(** * The mesh creators of [src/editor/curves/RegionManager.ts], lines 40-277

    A shallow embedding of the decorator stack

      ObjectCacheMeshCreator (FaceCacheMeshCreator (ParallelMeshCreator))

    together with the properties the specification states about it.

    The code is asynchronous JavaScript running on one thread.  A promise is
    modelled by the tick at which it settles and the way it settles; the body
    of an async function is a computation in a small monad [M] that carries
    the clock of the running function, the effects it performs (each stamped
    with the tick at which it happens) and a possible rejection.  The object
    cache, whose body never awaits, is modelled by explicit state passing.

    The same file holds the document of the editor ([PlasticityDocument],
    lines 283-439) and the small gizmos (lines 495-936).  Of these the
    development embeds what does not depend on the scene graph or on the DOM:
    the indices and the materials [serialize] writes and [load] reads back,
    the value state machines of the gizmos and the handlers of [AngleGizmo].
    Numbers are binary64 floating-point numbers. *)

From stdpp Require Import base option list gmap sorting strings.
From Stdlib Require Import ZArith Lia SpecFloat.

Local Open Scope Z_scope.
Local Open Scope nat_scope.

(** ** Promises *)

Module Promise.

(** The reason a promise is rejected with (an [Error] message). *)
Definition Reason := string.

Inductive outcome (A : Type) : Type :=
| Fulfilled (a : A)
| Rejected (reason : Reason).
Global Arguments Fulfilled {A} a.
Global Arguments Rejected {A} reason.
━━━━
*Requirement*
Your output should be the listing's lines, exact and complete, from its first line to the line that contains "of an async", inclusive.

*Response to this exercise*
(** * The mesh creators of [src/editor/curves/RegionManager.ts], lines 40-277

    A shallow embedding of the decorator stack

      ObjectCacheMeshCreator (FaceCacheMeshCreator (ParallelMeshCreator))

    together with the properties the specification states about it.

    The code is asynchronous JavaScript running on one thread.  A promise is
    modelled by the tick at which it settles and the way it settles; the body
    of an async function is a computation in a small monad [M] that carries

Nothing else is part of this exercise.